A cerebral aneurysm is a weakened portion of a blood vessel that bulges out and is filled with blood. These aneurysms currently affect around 6.5 million people and the US, and at least 16 million more are expected to develop one in their lifetime. Once an aneurysm develops, a person is at significant risk if it was to rupture, so aneurysms are treated in nearly all cases. The most established treatment method is surgical clipping of the aneurysm in which a small titanium clip is implanted at the base of the aneurysm in order to prevent blood from going into the aneurysm, and preventing it from growing further. The most significant risk of this procedure is the aneurysm rupturing while the surgeon is working. In the case of an intraoperative rupture, the patient can lose blood at an alarming rate, with liters of blood being lost in 10 minutes. This first obstructs the surgeon’s view, so they can no longer continue with the surgery until they regain control and a clear field of view. Additionally, the longer the patient continues to lose blood, the more likely it is the outcome of the surgery will be very poor, resulting in neurological deficits, significantly lengthened hospital stay, and increased costs.
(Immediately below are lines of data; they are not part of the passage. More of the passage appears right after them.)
(* ===== verification/Prelude.v ===== *)
(** * xv6 lab solutions: a verification library

    The repository holds one student's changes to the xv6 teaching kernel, lab
    by lab: each directory under src/xv6-labs-2024 has the functions that lab
    changes, and nothing else of the kernel.  Every lab is its own variant of
    the kernel; the labs do not run together.  This library models the C code
    of all of them, function by function, and proves what each function does.

    ** How code becomes definitions

    A kernel function is a computation in the monad [M] of this file over a
    state [kst X] (Machine): physical memory as bytes, the spinlocks this hart
    holds, the lines printed, and a part [X] of the variant's own.  Its outcome
    is a result, a [panic], the end of the process, or behaviour C leaves
    undefined (an index outside an array, for instance), so that a theorem that
    says a function returns also says that it does not panic and does nothing
    undefined.  [uint64], [int] and [uint] are integers with the wrap-around
    written where the code can reach it ([u64], [s32], [u32]).  Loops are
    [loop] with fuel: a bound from the arguments of the function (the rounds a
    range of pages has, the entries of a table, NPROC, the length of a string),
    which the theorems show to be enough, as they state that the function
    returns.  The user programs that run concurrently (Primes, Pingpong) and two
    harts in one function (CowRace) are step relations on configurations, with
    theorems on all reachable ones.

    Code that is not in the repository, the stock kernel's, is a parameter: a
    class of operations ([PageTable], [TrapEnv], [ProcEnv], [AtkVm], [ExecEnv],
    [ForkEnv]) with a class of laws that state what it is documented to do.
    Every such class has an instance in one of the Example files, which also
    apply each property to a concrete state.  Constants of stock headers are
    classes too ([Riscv], [MemLayout], [TrapLayout], [ProcLayout],
    [ExecConsts], [ForkLayout]).  Where a function of the repository plays the
    part of a parameter elsewhere, it is an instance: both page allocators of
    CowAlloc and SuperAlloc implement the interface [KAlloc] against which
    Walk proves [walk]; Walk implements the lookups of [PageTable], and CowWalk
    proves of it, over CowAlloc, what CowFork asks of a [walk] that may take
    pages for tables ([ForkLaws]).  Laws of stock code hold only where that code
    does not panic: [loadseg] on mapped memory, [mappages] on aligned addresses
    below MAXVA (above it [AtkVmLaws] says that it panics); and [uvmfree] and
    [uvmdealloc] give the user pages back ([ProcEnvLaws], [DeallocLaw]).

    ** The parts

    Foundations.  Prelude: outcomes, loops, machine integers, bits, counting,
    tactics.  Memory: byte memory, words, [memset], [memmove], with agreement
    of memories on a set of addresses as an equivalence.  Machine: page sizes,
    PTE bits, kernel state, spinlocks.  FreeList: lists threaded through free
    pages ([struct run]), shared by the three allocators.

    Copy-on-write (lab6).  CowAlloc: kernel/kalloc.c with its reference counts;
    refines an abstract allocator with a multiset of references.  CowRace: two
    harts in [kfree]; they can put a page on the free list twice.  CowVm:
    [cowhandle] (proc.c) and [copyout] (vm.c) under an invariant [cow_inv] that
    ties the counts to the page tables: nobody reads anything new but the
    process that writes.  CowFork: [uvmcopy] shares every page of a parent; and
    after it a process can write its text.  CowWalk: the page tables of several
    processes as three-level trees apart from each other, which [walk] extends
    and [uvmcopy] therefore keeps apart.  CowTrap: [usertrap] of trap.c, over
    the registers and trapframe of Trap.  Procdump: the listing of proc.c.

    Superpages (lab3 "use superpages").  SuperAlloc: kalloc.c with its two
    lists, refined by an abstract pair of lists; [kinit] partitions memory.
    Walk: [walk] of vm.c; looking up what was allocated.  SuperVm: [superwalk],
    [supermappages], [uvmunmap], [uvmalloc], [sbrksuperuvmalloc], [uvmcopy].
    SuperProc: [growproc] of proc.c and the record it keeps of blocks: which
    blocks and entries a shrinking process gives up, and where the record goes
    wrong.
    SuperTrap: [usertrap].  Printer: [vmprint] here and in "print a page
    table", against a function that lists the tree.

    Processes.  Proc: [allocproc] and [freeproc] over an interface [Lab] for
    what labs add to them: either a complete process or everything given back.
    ProcLabs: module [Usyscall] (lab3 "speed up system calls", proc.c),
    [SuperTable] (lab3 "use superpages"), [AlarmProc] (lab4 "alarm") and
    [Trace] (lab2 "system call tracing").

    Alarms and traps (lab4).  Alarm: the timer branch of [usertrap],
    [sys_sigalarm], [sys_sigreturn]: the handler is called once every n idle
    ticks, with the trapframe saved, is never re-entered, and the interrupted
    trapframe comes back byte for byte; an interval made shorter can be missed.
    Backtrace: [backtrace] and [sys_sleep] of the backtrace lab, with sleeps
    that a tick or [kill] ends.

    System calls (lab2).  Tracing: [syscall], its tables (also lab4's) and
    [sys_trace].  Attack, AttackVm: the kernel that does not clear pages, and
    how user/attack.c reads what user/secret.c left.  Exec and Fork: [exec] and
    [fork] of that kernel: all or nothing, and what the new image or the new
    process is.

    User programs (lab1).  Primes: the pipeline of primes.c, all schedules.
    Pingpong: both processes of pingpong.c, all schedules.  Find: find.c over
    any file system.  Xargs: xargs.c with its children.

    CowExample, CowWalkExample, SuperExample, TrapExample, ProcExample,
    AttackExample, ExecExample, ForkExample: concrete instances and witnesses.

    ** What the properties show

    - Allocators: refinement of abstract specifications over any legal history
      of calls, conservation of pages, and which addresses are refused.
    - Address spaces: isolation (what every other process reads is kept),
      functional correctness of mapping, unmapping, growing, copying and of
      writing from the kernel, on success and on every failure.
    - Traps and alarms: every branch of the handlers; an invariant over any
      sequence of ticks.
    - Processes: creation, freeing, fork and exec leave no trace when they fail.
    - User programs: termination and absence of deadlock over all schedules,
      exact output.
    - Defects: where the code does not do what it means to, a theorem says what
      it does instead (for instance [fork_makes_text_writable],
      [kfree_race_double_free], [supermappages_fresh_region],
      [growproc_shrink_part_page], [sigalarm_shortened_misses],
      [xargs_exec_failure_piles]).

    ** Bounds

    Physical memory ends below 2^43 and user memory below 2^39 ([MemLayout]),
    so that address arithmetic wraps only where the code can make it; the 104
    megabytes of superpages are 52 blocks, as in kalloc.c; the sieve goes up to
    280, as in primes.c; printing follows tables as deep as its fuel, and
    three levels are all there are.

    ** Not modelled

    - Stock code the labs call: see the classes above.
    - Calls of the kernel on several harts other than [kfree]: the functions
      are sequential, with locks taken and released as in the code.
    - lab2 kernel/main.c calls initialisation code that is not in the
      repository; its flag [has_record] is state of Attack.
    - lab3 kernel/exec.c is an excerpt with dots in place of code.
    - lab1 sleep.c is two calls of library functions.
    - [r_ra] of lab4 riscv.h reads a register nothing asks for.
    - user/pgtbltest.c is a test of the course; the Go program, the Python
      scripts, usys.pl, the make file and the assembly listings are tools and
      outputs. *)

From stdpp Require Export base tactics list numbers strings option gmap.
From Stdlib Require Export ZArith Lia.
The current method to correct an intraoperative ruptures involves multiple complicated maneuvers including the surgeon simultaneously removing the blood from the surgical cavity to restore their view, and placing a temporary aneurysm clip on the blood vessel to stop further bleeding while they continue the procedure, but this method is extremely difficult, and often takes minutes to complete successfully, all while the patient continues to lose blood and is at significant risk.

This leads to our biodesign statement which is as follows: “Develop a surgical device that minimizes blood loss and provides a clear surgical field to enhance outcomes and reduce complications during cerebral aneurysm clipping.”

The AneuAssist Device:

The AneuAssist device produced by Hemorrhage Heroes is the solution to the problem outlined above. The device is composed of a hard plastic clip that would be familiar to the surgeons using it, a spring and pivot to allow the device to open and close properly, and then a balloon, tube, and syringe which allow the surgeon to cut off the flow of blood. The clip is meant to be placed on the parent blood vessel before any other work is done on the aneurysm. Then, if the aneurysm ruptures, the surgeon can depress the plunger of the syringe which inflates the balloon and compresses the blood vessel. This provides the surgeon with fast, easy, and dynamic control of blood flow into the aneurysm, reducing the time needed to regain control after a rupture from minutes to a matter of seconds.


To test the AneuAssist device, we created an analog for a blood vessel using latex tubing and a peristaltic pump. This set-up allowed us to simulate a use scenario at a larger scale, and accurately control selected parameters. The initial testing performed involved visually determining if the device successfully stopped the flow of water through the tube and pump set-up at various flow rates and levels of activation. The results were binary, either a yes or a no. To build on the results from the initial tests, we used a similar testing set-up but measured the volume of water that was collected during a set time period. In this second test, both the flow rate and level of activation for our device were varied again, allowing us to determine how well we achieved accurate dynamic control of the flow of water through the analog tubing and pump, as well as what the limits of the device were.

Market Opportunity:

The direct competition to our device are the temporary clips that are currently used. Because of this, the overall market size for our device is around $486.5 million USD. Our main market strategy would be to form partnerships with teaching hospitals, initially in the Rochester, Buffalo, and Syracuse regions, since they would be more likely to adopt newer technologies. In addition to this we would have a large presence within medical societies relating to neurosurgery such as the Neurosurgical Society of America, in which we could interact with a large number of surgeons who would be the end-user of our device, as well as partner with key opinion leaders who could help advertise and provide support for the AneuAssist device.

Regulatory Pathway:

Through in-depth conversations with the FDA, we determined that the most likely pathway for our device is through a De Novo Class II device classification process, in which we would compare our device to the existing aneurysm clips, as well as provide addition testing data in order to ensure the device is safe and effective.

Future Steps:

The next steps for the AneuAssist device is first to continue its development. The materials being used on the current proof-of-concept prototype would have to be refined, as well as the device would have to be reduced in size at least 10-fold. The final steps after product refinement would be patent applications to ensure the intellectual property surrounding the device is properly protected, and then FDA regulatory applications to ensure the device is cleared properly for marketing and sale.